Sit quietly with closed eyes and attention in your heart to ask four questions daily: “Who am I?”, “What do I want?”, “What is my purpose?”, and “What am I grateful for?” This practice helps you begin your journey of self-discovery and gain clarity.
If short on time, ask yourself “What am I grateful for?” every day, or keep a gratitude journal. This practice can shift your body into a different mode, reducing inflammatory markers and changing gene expression for better homeostasis.
Implement this practical technique: stop, notice how you are feeling (sensations, feelings, perceptions), and then consciously choose what you would like to experience or how you wish to respond. This allows for mindful engagement rather than automatic reactions.
Start by sitting quietly with closed eyes and doing nothing for five minutes. Progress to observing your breath for five minutes without manipulating it, and then to observing sensations in your body for five minutes, to quiet the mind and get to the source of thought.
Close your eyes, feel your body, and mentally set intentions for a “joyful, energetic body,” a “loving, compassionate heart,” a “reflective, alert mind,” and “lightness of being.” This practice helps cultivate these qualities daily, leading to a sense of freedom.

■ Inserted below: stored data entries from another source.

Lemma safe_pointer_packed fuel it func n : (forall f a, 0 <= data_size f -> safe_d (func f a)) ->
  safe_with (fun r => fst (default (false, false) r))
    (pointer_packed_loop descriptors available depth fuel it func n).
Proof.
  intros Hf. revert n. induction fuel as [|fuel IH]; intros n d H; cbn [pointer_packed_loop]; [by apply reads_refl|].
  cbv zeta. destruct (_ =? 0); [by apply reads_refl|]. destruct (_ =? PB_SIZE_MAX); [by apply reads_refl|].
  match goal with |- context [match ?f d with _ => _ end] => assert (Hs : safe_d f) end.
  { sd. apply Hf, desc_at. }
  specialize (Hs d H). match goal with |- context [match ?f d with _ => _ end] => destruct (f d) as [[[]|] d1] end;
    [|exact Hs].
  eapply reads_trans; [exact Hs|]. apply (IH _ (DState (strm d1) _)). by eapply reads_good.
Qed.

Lemma safe_pointer wt it : safe_d (decode_pointer_field descriptors user_read available dec noinit depth wt it).
Proof.
  pose proof (desc_at (start it) (pos it)) as Hf. fold (cur descriptors it) in Hf.
  pose proof (fun a lt => safe_decoders lt _ a Hf) as Hdecs. unfold decode_pointer_field. cbv zeta.
  apply safe_d_if.
  - apply safe_d_bind; [|intros []; sd; done].
    intros d H. destruct (_ && _); [by apply safe_d_on_world|by apply reads_refl].
  - apply safe_d_if; [|sd; done]. apply safe_d_bind; [auto with reads|]. intros n.
    apply safe_make. intros s0 sub d Hp.
    apply (pend_run (fun r => fst (default (false, false) r))); [done| |].
    { apply safe_pointer_packed. intros. by apply safe_decoders. }
    intros r sub' d' Hp'. destruct (default (false, false) r) as [status too_many]. cbn [fst] in Hp'.
    unfold bind at 1 3. destruct too_many; cbn.
    + eapply (pend_close _ _ (DState _ _)); [by apply pend_errmsg|auto with reads|]. by intros ->.
    + eapply pend_close; [done|auto with reads|]. by intros ->.
Qed.

Lemma safe_callback_loop fuel p f a : safe_d (callback_loop decode_callback fuel p f a).
Proof.
  induction fuel as [|fuel IH]; cbn [callback_loop]; [auto with reads|]. apply safe_d_bind; [done|].
  intros [] d H. destruct (_ =? 0); [by apply reads_refl|by apply IH].
Qed.

Lemma safe_callback wt it : safe_d (decode_callback_field descriptors user_read decode_callback wt it).
Proof.
  unfold decode_callback_field. cbv zeta. apply safe_d_bind; [auto with reads|]. intros funcs.
  apply safe_d_if; [apply safe_d_on_stream, safe_skip_field|]. apply safe_d_if.
  - apply safe_make. intros s0 sub d Hp. apply (pend_run is_ok); [done|apply safe_callback_loop|].
    intros r sub' d' Hp'. destruct r as [[]|]; [|by eapply pend_derror].
    pose proof (close_pend _ _ _ _ Hp') as Hc. unfold on_stream. rewrite andb_true_r in Hc.
    destruct (pb_close_string_substream user_read sub' (strm d')) as [[[]|] s]; exact Hc.
  - apply safe_d_bind; [apply safe_d_on_stream, safe_raw_value|]. intros buf.
    intros d H. unfold bind, on_substream.
    destruct (decode_callback _ _ _ _) as [[[]|] d']; by apply reads_refl.
Qed.

Lemma safe_union it : safe_d (pb_release_union_field descriptors depth it).
Proof. unfold pb_release_union_field. sd. Qed.

Lemma safe_field wt it :
  safe_d (decode_field descriptors user_read decode_callback available dec noinit depth wt it).
Proof.
  unfold decode_field. apply safe_d_bind; [apply safe_d_if; [apply safe_union|auto with reads]|]. intros it'.
  cbv zeta. apply safe_d_bind; [|auto with reads].
  apply safe_d_if; [apply safe_static|]. apply safe_d_if; [apply safe_pointer|].
  apply safe_d_if; [apply safe_callback|auto with reads].
Qed.

Lemma safe_extensions fuel pos t wt e :
  safe_d (decode_extensions descriptors user_read decode_callback extension_decode available dec noinit depth
            fuel pos t wt e).
Proof.
  revert e. induction fuel as [|fuel IH]; intros e; cbn [decode_extensions]; [auto with reads|].
  intros d H. destruct (_ && _); [|by apply reads_refl]. revert H. apply safe_d_bind; [|auto with reads].
  apply safe_d_if; [apply Hext|]. unfold default_extension_decoder. sd. apply safe_field.
Qed.

Lemma safe_extension t wt it :
  safe_d (decode_extension descriptors user_read decode_callback extension_decode available dec noinit depth t wt it).
Proof. intros d. apply safe_extensions. Qed.

Lemma safe_known wt it st :
  safe_d (decode_known descriptors user_read decode_callback available dec noinit depth wt it st).
Proof.
  unfold decode_known. cbv zeta. apply safe_d_bind; [sd|]. intros [it' fixed].
  apply safe_d_bind; [apply safe_field|auto with reads].
Qed.

Lemma safe_unknown t wt it st :
  safe_d (decode_unknown descriptors user_read decode_callback extension_decode available dec noinit depth t wt it st).
Proof.
  assert (Hskip : forall st', safe_d (on_stream (pb_skip_field user_read wt) ;;; ret (A:=loop_state) st')).
  { intros st'. apply safe_d_bind; [apply safe_d_on_stream, safe_skip_field|auto with reads]. }
  unfold decode_unknown. cbv zeta. apply safe_d_if; [|done].
  destruct (find_extension_field descriptors it) as [found it']. apply safe_d_if; [|done].
  intros d H. pose proof (safe_extension t wt it' d H) as Hr.
  destruct (decode_extension _ _ _ _ _ _ _ _ _ _ _ d) as [[[]|] d1]; [|exact Hr].
  destruct (negb _); [exact Hr|]. eapply reads_trans; [exact Hr|]. apply Hskip. by eapply reads_good.
Qed.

Engage in deep breathing, yoga, and meditation practices, as they all stimulate the vagus nerve. This stimulation is a key mechanism for self-regulation and returning to ‘home base’ for overall well-being.
Use a mantra, either aloud or silently in your mind, as a powerful centering technique. This practice helps to take you away from your habitual thought patterns and ‘karmic story,’ leading to a deeper state of awareness.
To find peace, shift your awareness from external distractions to the inner presence that is listening. Recognize that peace is already within you, merely overshadowed by distraction.
Be aware of your own presence in the ’now’ (as being awareness) and ask yourself, ‘Is anything wrong right now?’ This question helps you access an underlying state of peace, as in that moment, nothing is truly wrong.
To wake up, recognize ‘what’s my story right now?’ and consider if there are other versions of it. All experience is composed of Sensations, Images, Feelings, and Thoughts (SIFT), and the rest is often just a story or human construct.
Acknowledge that most of your reactions to the world are automatic, conditioned nerves and reflexes, making you like ‘biological robots.’ This understanding is the first step to becoming truly awake rather than ‘sleepwalking’ through life.
Be aware of the world’s culture of instant gratification, which falsely presumes material solutions to unhappiness or anxiety. Understanding this societal programming helps you avoid being ‘bamboozled’ by external influences.
When experiencing grief, aim for acceptance of the moment for what it is. This stage, following victimization, anger, frustration, and resignation, can lead to peace and an opportunity for meaning.
Recognize the five ‘kleshas’ or causes of human suffering: being asleep to true identity, clinging to dreams, recoiling from nightmares, identifying with provisional body-mind, and fear of death. The solution is to wake up to your true, unlimited potential.
Strive for enlightenment by consciously choosing freedom from the conditioned mind. This ultimate goal involves breaking free from automatic, predictable responses and accessing higher consciousness.